Translational flux stimulates HSF1-driven transcription to promote cancer cell metabolism.

  • Major finding: Translational flux stimulates HSF1-driven transcription to promote cancer cell metabolism.

  • Approach: Integrated chemical and genetic screens identified a link between ribosome activity and HSF1.

  • Impact: Inhibition of translation initiation impairs glucose uptake and suppresses tumor growth.

To sustain high rates of anabolic metabolism and cellular proliferation, malignant cells increase ribosome biogenesis and translational activity. However, it is unclear whether changes in translational activity contribute to the modulation of transcriptional responses.

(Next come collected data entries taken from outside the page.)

(* ===== verification/Atomic.v ===== *)
(** * The guard's contract, and the server refines it

    Sections 4.4 and 5 of the specification say what the Concurrency Guard
    promises: [withReadAccess f] runs [f] on the model as it is, any number
    of them at once, and [withWriteAccess] replaces the model, excluding all
    reads; so each request behaves as if it ran in one atomic step on the
    current model.  [AWorld] and [astep] are that contract: one model, and
    tasks that either serve a request atomically ([as_serve]) or replace
    the model atomically ([as_write]).

    [absr] maps a state of the concurrent model of [Concurrent.v] to the
    contract's state, as an abstraction function: the model is the last
    complete version; a request that has not started [Bert::predict] is
    pending; one inside it or finished is served with the version it read;
    a writer is pending until its copy is complete.  Every step of the
    server is either invisible in the contract (its image does not change)
    or one step of the contract: the read guard makes [Bert::predict] the
    linearisation point of a request, and the end of the copy under the
    write guard the one of a reload.  So every run of the server is a run
    of the contract. *)

From S2P Require Import Prelude Tensor Tokenizer Encoder Model Middleware RwLock Server Concurrent.
From stdpp Require Import relations.
Import Tensor Tokenizer Encoder Model Middleware RwLock Server Concurrent.

Module Atomic.

Section WithBackend.
Context {BB : BertBackend}.

(** ** The contract *)

Inductive ATask :=
| APending (hs : Headers) (p : Prompt)
| AServed (hs : Headers) (p : Prompt)
    (out : logged (Middleware.Event HandlerEvent) Model.Error Embeddings)
| AWPending (nb : Bert)
| AWDone (nb : Bert).

Record AWorld := mkAWorld {
  amodel : Bert;
  atasks : list ATask
}.

Inductive astep : AWorld -> AWorld -> Prop :=
| as_serve aw t hs p :
    atasks aw !! t = Some (APending hs p) ->
    astep aw (mkAWorld (amodel aw)
                (<[t := AServed hs p (serve_request (amodel aw) hs p)]> (atasks aw)))
| as_write aw t nb :
    atasks aw !! t = Some (AWPending nb) ->
    astep aw (mkAWorld nb (<[t := AWDone nb]> (atasks aw))).

(** ** The abstraction function *)

Definition abs_task (th : Thread) : ATask :=
  match th with
  | ReqNew hs p _ | ReqWaiting hs p _ => APending hs p
  | ReqBusy hs p _ _ b => AServed hs p (serve_request b hs p)
  | ReqDone hs p _ out => AServed hs p out
  | WrNew nb | WrWaiting nb | WrHalf nb => AWPending nb
  | WrDone nb => AWDone nb
  end.

Definition absr (w : World) : AWorld :=
  mkAWorld (hd (bert (app w)) (versions w)) (map abs_task (threads w)).

(** An update of a task that its image does not see. *)
Lemma map_insert_same {A B} (f : A -> B) (l : list A) (i : nat) (x y : A) :
  l !! i = Some x -> f y = f x -> map f (<[i := y]> l) = map f l.
Proof.
  intros Hi Hf. rewrite map_insert, Hf.
  apply list_insert_id. by apply map_insert_lookup.
Qed.

Section Refinement.
Variables max_reads workers : nat.
Hypothesis max_reads_pos : 0 < max_reads.

(** There is always a complete version, and outside a write the cell
    holds the last one. *)
Definition cell_current (w : World) : Prop :=
  versions w <> [] /\
  (Forall (fun th => is_half th = false) (threads w) -> hd (bert (app w)) (versions w) = bert (app w)).

Lemma cell_current_step w w' : cell_current w -> cstep max_reads w w' -> cell_current w'.
Proof.
  unfold cell_current. intros [Hne Hc] Hs.
  destruct Hs as [w t hs p k Ht|w t hs p k Ht _ _|w t hs p k enc b Ht
    |w t nb Ht|w t nb Ht _|w t nb Ht]; simpl; (split; [done|]); intros Hall;
    try (apply Hc; by eapply Forall_insert_inv; [exact Hall | exact Ht | done]).
  - exfalso. rewrite Forall_lookup in Hall.
    by specialize (Hall t (WrHalf nb) (lookup_insert_here _ _ _ _ Ht)).
  - done.
Qed.

Lemma cell_current_reach w0 w :
  initial max_reads workers w0 -> creach max_reads w0 w -> cell_current w.
Proof.
  intros (_ & Hv & _) Hr. induction Hr as [|w w' _ IH Hs].
  - unfold cell_current. rewrite Hv. by split.
  - by eapply cell_current_step.
Qed.

(** The simulation diagram: every step of the server is invisible in the
    contract or is one step of it. *)
Lemma cstep_simulation w w' :
  Inv max_reads workers w -> cell_current w -> cstep max_reads w w' ->
  absr w' = absr w \/ astep (absr w) (absr w').
Proof.
  intros Hinv [Hne Hc] Hs. unfold absr.
  destruct Hs as [w t hs p k Ht|w t hs p k Ht Hr _|w t hs p k enc b Ht
    |w t nb Ht|w t nb Ht _|w t nb Ht]; cbn -[hd].
  - left. by rewrite (map_insert_same _ _ t _ _ Ht).
  - right. rewrite (Hc (reader_no_half max_reads workers max_reads_pos w t Hinv Hr)).
    rewrite map_insert. cbn -[hd].
    apply (as_serve (mkAWorld _ _) t hs p). cbn -[hd].
    by rewrite (map_insert_lookup _ _ t _ Ht).
  - left. destruct (inv_threads max_reads workers w Hinv t _ Ht) as (_ & _ & -> & -> & _).
    f_equal. apply (map_insert_same _ _ t _ _ Ht). cbn -[hd]. by rewrite request_from_serve.
  - left. by rewrite (map_insert_same _ _ t _ _ Ht).
  - left. f_equal; [by destruct (versions w) | by rewrite (map_insert_same _ _ t _ _ Ht)].
  - right. rewrite map_insert. simpl.
    apply (as_write (mkAWorld _ _) t nb). simpl.
    by rewrite (map_insert_lookup _ _ t _ Ht).
Qed.

(** C8. Refinement of the guard's contract: every run of the server, in
    any interleaving of requests and reloads, is seen through [absr] as a
    run of the atomic contract of sections 4.4 and 5, where each request
    is served in one step on the current model and each reload replaces it
    in one step. *)
Theorem concurrent_refines_atomic w0 w :
  initial max_reads workers w0 -> creach max_reads w0 w -> rtc astep (absr w0) (absr w).
Proof.
  intros H0 Hr. induction Hr as [|w w' Hr IH Hs]; [apply rtc_refl|].
  destruct (cstep_simulation w w') as [E|S].
  - exact (inv_reach max_reads workers max_reads_pos w0 w H0 Hr).
  - exact (cell_current_reach w0 w H0 Hr).
  - done.
  - by rewrite E.
  - by eapply rtc_r.
Qed.

End Refinement.

End WithBackend.

(** ** A concrete run *)

(** The demo run of [Concurrent.v]: request 0, the reload, then request 1
    on the reloaded model, as three atomic steps of the contract. *)
Lemma concurrent_refines_atomic_witness :
  initial 3 2 demo_start /\ creach 3 demo_start (run 3 demo_start demo_sched) /\
  rtc astep (absr demo_start) (absr (run 3 demo_start demo_sched)).
Proof.
  pose proof (creach_run 3 demo_start demo_start demo_sched (cr_refl _ _)) as Hr.
  exact (conj demo_start_initial (conj Hr
    (concurrent_refines_atomic 3 2 three_pos _ _ demo_start_initial Hr))).
Defined.

End Atomic.
(* ===== verification/Http.v ===== *)
(** * The route [POST /predict], from the request body to the response body

    actix's service for the handler [predict] (main.rs lines 28-44) first
    runs the extractors of its arguments: [Json<Prompt>] reads the body
    with [serde_json::from_slice] ([Json.v]); when that fails actix answers
    400 Bad Request with the error, and the handler does not run, so the
    read guard is never taken.  Otherwise the handler runs as in
    [Server.v], and its [Json(Embeddings { ys })] (line 43) is turned into a
    200 response whose body is [serde_json::to_string] of the embeddings.
    All of it runs inside [middleware_time_elapsed] (line 83), which prints
    the payload size before and the time after.  [JsonConfig]'s checks of
    the content type and of the payload size, and the text of the 400
    response, are not modelled: the body reaches [from_slice] as sent.

    [predict_route] is one request on a model [b].  The theorems: a body that
    does not decode is answered 400 without reading the model, and every
    200 body is one well-formed JSON value. *)

From S2P Require Import Prelude Tensor Tokenizer Encoder Model Middleware RwLock Server JsonScan Json.
From Stdlib Require Import ZArith PrimFloat Strings.Byte.
Import Tensor Tokenizer Encoder Model Middleware RwLock Server JsonScan Json.

Module Http.

(** The two responses of the route. *)
Inductive Response :=
| Ok200 (body : list byte)
| BadRequest400 (e : JsonError).

Section WithBackend.
Context {BB : BertBackend}.

(** [ryu]'s digits for a finite [f32], as in [Json.v]. *)
Variable write_f32 : float -> list byte.

(** The route on a model [b]: the middleware around the extraction of the
    body and the handler. *)
Definition predict_route (b : Bert) (hs : Headers) (body : list byte)
  : logged (Middleware.Event HandlerEvent) Model.Error Response :=
  middleware_time_elapsed hs
    (match from_slice body with
     | Err e => lret (BadRequest400 e)
     | Ok p => e <~ predict_body b p ;; lret (Ok200 (embeddings_to_vec write_f32 e))
     end).

(** C12. A malformed body is answered 400 Bad Request with serde_json's error:
    the payload size and the request time are printed, the handler does
    not run, and the answer does not depend on the model. *)
Theorem predict_route_bad_body b hs body e :
  from_slice body = Err e ->
  predict_route b hs body = ([PayloadSize (payload_size hs); RequestTook], Ok (BadRequest400 e)).
Proof. intros He. unfold predict_route. by rewrite He. Qed.

Section JsonBody.

Hypothesis write_f32_value :
  forall x, PrimFloat.is_finite x = true -> ignore_value (write_f32 x) = Ok [].

(** C13. Every 200 response of the route carries one well-formed JSON value
    and nothing after it, whatever the model computed: NaN and infinite
    values are written as [null]. *)
Theorem predict_route_json_body b hs body log out :
  predict_route b hs body = (log, Ok (Ok200 out)) -> ignore_value out = Ok [].
Proof.
  unfold predict_route. intros H. destruct (from_slice body) as [p|e].
  - destruct (predict_body b p) as [evs [v|[x|m]]];
      cbn [lbind lret middleware_time_elapsed] in H; inversion H; subst.
    by apply embeddings_json_valid.
  - cbn [lret middleware_time_elapsed] in H. inversion H.
Qed.

End JsonBody.

End WithBackend.

(** ** The request of the comment at main.rs line 92 *)

(** A writer that prints every value as [0]: enough to run the route; the
    theorems hold for every writer that prints JSON numbers. *)
Definition zero_writer (x : float) : list byte := ["0"%byte].

(** [curl -d '{"text":"hello world"}']. *)
Definition curl_body : list byte := prompt_json (String.list_byte_of_string hello_text).

Definition empty_body : list byte := ["{"; "}"]%byte.

Lemma predict_route_bad_body_witness :
  from_slice empty_body = Err (MissingField "text") /\
  predict_route zero_writer demo_bert req_headers empty_body =
    ([PayloadSize (payload_size req_headers); RequestTook], Ok (BadRequest400 (MissingField "text"))).
Proof.
  assert (H : from_slice empty_body = Err (MissingField "text")) by (vm_compute; reflexivity).
  exact (conj H (predict_route_bad_body zero_writer demo_bert req_headers _ _ H)).
Defined.

Definition curl_response : list byte :=
  match (predict_route zero_writer demo_bert req_headers curl_body).2 with
  | Ok (Ok200 out) => out
  | _ => []
  end.

Lemma predict_route_json_body_witness :
  (forall x, PrimFloat.is_finite x = true -> ignore_value (zero_writer x) = Ok []) /\
  predict_route zero_writer demo_bert req_headers curl_body =
    ((predict_route zero_writer demo_bert req_headers curl_body).1, Ok (Ok200 curl_response)) /\
  ignore_value curl_response = Ok [].
Proof.
  assert (H1 : forall x, PrimFloat.is_finite x = true -> ignore_value (zero_writer x) = Ok [])
    by (intros; reflexivity).
  assert (H2 : predict_route zero_writer demo_bert req_headers curl_body =
    ((predict_route zero_writer demo_bert req_headers curl_body).1, Ok (Ok200 curl_response)))
    by (vm_compute; reflexivity).
  exact (conj H1 (conj H2 (predict_route_json_body zero_writer H1 _ _ _ _ _ H2))).
Defined.

End Http.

Santagata and colleagues found that inhibitors of translation elongation such as cycloheximide induced substantial changes in mRNA expression in particular genes regulated by heat shock transcription factor 1 (HSF1).Translation inhibition abrogated HSF1 binding to the promoters of genes that enhance tumor growth and progression without affecting HSF1 expression. In addition, an HSF1 inactivation gene expression signature was enriched in cancer cell lines treated with translation inhibitors or subjected to downregulation of ribosome subunits, supporting the idea that translational flux regulates HSF1 activity. Analysis of a high-throughput chemical screen identified the natural product rocaglamide A, which blocks translation initiation via inhibition of eukaryotic translation initiation factor 4A, and its analogue, rohinitib, as potent inhibitors of HSF1 transcriptional activity. Rohinitib selectively diminished HSF1 promoter binding and target gene expression in various human cancer cell lines and stimulated expression of thioredoxin-interacting protein (TXNIP), a negative regulator of glucose uptake, resulting in metabolic reprogramming of cancer cells. Intriguingly, both early-stage neoplastic cells characterized by HSF1 activation and a diverse panel of aggressive cancer cell lines exhibited increased sensitivity to inhibition of translation initiation with rohinitib compared with nontransformed cells. Of note, rohinitib treatment suppressed the growth of xenograft tumors derived from human acute myeloid leukemia cells; this antitumor activity was associated with decreased expression of HSF1 target genes, upregulated TXNIP mRNA expression, and inhibition of glucose uptake in vivo. These findings identify a link between the ribosome and HSF1 in the regulation of transcription and metabolism and suggest that cancer cells may be selectively vulnerable to blockade of translation initiation.

Santagata S, Mendillo ML, Tang YC, Subramanian A, Perley CC, Roche SP, et al. Tight coordination of protein translation and HSF1 activation supports the anabolic malignant state. Science 2013;341:1238303.